Low protein Z levels, but not the intron F G79A polymorphism, are associated with unexplained pregnancy loss

Introduction

The present case-control study was designed in order to investigate the association between plasma protein Z (PZ) levels, the intron F G79A polymorphism and unexplained pregnancy loss.

Materials and Methods

51 women with at least two consecutive or three non-consecutive fetal losses between the 8th and 12th week of gestation and 47 apparently healthy parous women of reproductive age with no history of pregnancy loss (controls) were enrolled.
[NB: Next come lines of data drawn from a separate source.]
(** C2.  One reservation of the upload ring.  For [s] bytes of data the
    reservation [r] is [s] rounded up to a multiple of 256; the write goes
    to offset 0 when [o + r >= capacity] and to [o] otherwise, whatever
    else the world holds; the data can be read back there; and the offset
    ends up [r] further, or at 0 when that reaches the capacity. *)
Theorem C2_upload_ring_reserve :
  forall (data : list Byte.byte) (w : World) (heap : ID3D12Resource),
    Device (graphics w) = Some tt ->
    CBVSRVDescriptorHeap (graphics w) = Some tt ->
    CBUploadHeap (graphics w) = Some heap ->
    let s := Z.of_nat (List.length data) in
    let o := cbUploadHeapOffsetInBytes (graphics w) in
    let capacity := cbUploadHeapSizeInBytes (graphics w) in
    let r := align_up s 256 in
    let start := if o + r >=? capacity then 0 else o in
    let next := if start + r >=? capacity then 0 else start + r in
    is_u32 s -> 0 <= o -> o + r < 2 ^ 64 ->
    exists h w',
      Graphics.FillNextConstantBufferAndGetGPUDescriptorHandle P data w
      = Ret h w'
      /\ (256 | r) /\ s <= r < s + 256
      /\ read (memory (device w')) (res_id heap) start (List.length data) = data
      /\ cbUploadHeapOffsetInBytes (graphics w') = next
      /\ exists dest,
           trace w' = trace w ++
             [CreateConstantBufferView
                (add64 (GetGPUVirtualAddress heap) start) (u32 r) dest].
Proof.
  intros data w heap HD HH HU s o capacity r start next Hs Ho Hr.
  destruct (Fill_effect P data w heap HD HH HU)
    as (w' & Hrun & Hg & _ & Hm & _ & Ht).
  pose proof (align_up_bounds s 256 ltac:(lia)) as Hb. fold r in Hb.
  rewrite (reservation_align_up _ Hs) in *. fold s r o capacity in Hg, Hm, Ht.
  unfold is_u32 in Hs.
  assert (E1 : add64 o r = o + r).
  { unfold add64. apply u64_small. unfold is_u64. lia. }
  rewrite E1 in Hg, Hm, Ht. fold start in Hg, Hm, Ht.
  assert (Hstart : 0 <= start <= o).
  { unfold start. destruct (o + r >=? capacity); lia. }
  assert (E2 : add64 start r = start + r).
  { unfold add64. apply u64_small. unfold is_u64. lia. }
  rewrite E2 in Hg. fold next in Hg.
  eexists. exists w'. split; [exact Hrun|].
  split; [apply align_up_divide|]. split; [exact Hb|].
  split.
  - rewrite Hm. unfold s. rewrite (u32_small (Z.of_nat (List.length data)))
      by (unfold is_u32; exact Hs).
    rewrite Nat2Z.id, firstn_all. apply read_write_same.
  - split.
    + rewrite Hg. reflexivity.
    + eexists. exact Ht.
Qed.
(** * bpftune: the tuner framework of libbpftune.c

    A shallow embedding of [src/libbpftune.c]: the tuner registry
    ([bpftuner_init], [bpftuner_fini], [bpftune_tuner]), the ring-buffer
    event callback ([bpftune_ringbuf_event_read]) and the polling loop
    around it, the namespace switch ([bpftune_netns_set]), the sysctl read
    and write paths, the tunables and their scenario counters, the
    per-tuner namespace list and the discovery of namespaces
    ([bpftune_netns_info], [bpftune_netns_find],
    [bpftune_netns_init_all]), and the two log sinks as far as they decide
    whether a message is formatted.

    The C code is stateful: it talks to the kernel (namespaces, /proc/sys
    files, descriptors, errno), to the dynamic loader, and it keeps
    process-wide globals.  All of that is one explicit [state]; a C
    function becomes a computation in the monad [M], which threads the
    state, records the observable calls in a trace and can stop with a
    [fault] where the C program would leave defined behaviour (a call
    through a null pointer, a store past the end of an array, a format
    whose string conversion finds no string among the arguments). *)

From Stdlib Require Import ZArith NArith String Ascii List Bool Lia.
From stdpp Require Import base option list gmap strings pretty.

(** ** Constants *)

(** <errno.h> *)
Definition EPERM  : Z := 1.
Definition ENOENT : Z := 2.
Definition EBADF  : Z := 9.
Definition ENOMEM : Z := 12.
Definition EACCES : Z := 13.
Definition EINVAL : Z := 22.

(** <syslog.h> *)
Definition LOG_ERR   : Z := 3.
Definition LOG_INFO  : Z := 6.
Definition LOG_DEBUG : Z := 7.

(** <stdio.h> *)
Definition EOF : Z := -1.

(** Modelled from the spec: libbpftune.h is not among the sources; a
    tunable has one to three numeric components, and the read path scans
    exactly three conversions into the value buffer. *)
Definition BPFTUNE_MAX_VALUES : nat := 3.

(** ** Data model

    The struct declarations are those of libbpftune.h, which is not among
    the sources; each record below has the fields libbpftune.c reads or
    writes, under the names it uses.

    Integers: a [long] value of a tunable is a [Z] (the code copies and
    compares such values and does no arithmetic on them); statuses and
    descriptors ([int]) are [Z]; indices, ids and sizes ([unsigned int],
    [size_t], [__u8]) are [nat]; a namespace cookie ([unsigned long]) is an
    [N]; an occurrence counter ([unsigned long]) is an [N] incremented
    modulo 2^64. *)

(** A network namespace of the kernel model, and the address of a
    heap-allocated [struct bpftuner]. *)
Definition netns := nat.
Definition loc := nat.

(** What a sysctl file under /proc/sys shows when it is scanned: numbers,
    or something [%ld] does not match. *)
Inductive token := TNum (z : Z) | TJunk.

Record sysfile := SysFile {
  f_content : list token;
  f_writable : bool
}.

(** Modelled from the spec: [enum bpftune_state] of libbpftune.h, with the
    two lifecycle states the spec names.  [calloc] leaves a tuner in the
    zero state, [BPFTUNE_INACTIVE]. *)
Inductive bpftune_state := BPFTUNE_INACTIVE | BPFTUNE_ACTIVE.

Global Instance bpftune_state_eq_dec : EqDecision bpftune_state.
Proof. solve_decision. Defined.

(** Modelled from the spec: [enum bpftunable_type] of libbpftune.h.  The
    code tests for [BPFTUNABLE_SYSCTL], the one setting class the spec
    names; [BPFTUNABLE_OTHER] stands for any other value of the field. *)
Inductive bpftunable_type := BPFTUNABLE_SYSCTL | BPFTUNABLE_OTHER.

Global Instance bpftunable_type_eq_dec : EqDecision bpftunable_type.
Proof. solve_decision. Defined.

(** [struct bpftunable_desc], the fields libbpftune.c reads. *)
Record bpftunable_desc := Desc {
  d_type : bpftunable_type;
  d_name : string;
  d_namespaced : bool;
  d_num_values : nat
}.

Record bpftunable_scenario := Scenario {
  sc_name : string;
  sc_description : string
}.

(** [struct bpftunable_stats]: two rows of [unsigned long] counters indexed
    by scenario; a slot never incremented reads zero. *)
Record bpftunable_stats := Stats {
  global_ns : gmap nat N;
  nonglobal_ns : gmap nat N
}.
Allele frequencies of the PZ intron F G79A polymorphism and PZ levels were measured.

Results

PZ levels (mg/L) were significantly lower in cases (mean±S.D. 1.28 ± 0.56) than controls (1.97 ± 0.76, p < 0.001) and in carriers of the A allele (1.46 ± 0.62), compared to GG homozygous subjects (1.72 ± 0.81, p = 0.044). A higher proportion of cases (41.2%) were PZ-deficient (< 1 mg/L), compared to controls (10.6%, p = 0.001). No significant difference in the frequency of at least one A allele carriers was observed between cases (39.2%) and controls (40.4%).

Conclusion(s)

It is possible that low PZ levels are a novel risk factor for unexplained recurrent miscarriage or fetal death. The presence of the F 79A allele is associated with significantly lower PZ levels, but, in the present study, was unrelated to unexplained early pregnancy loss.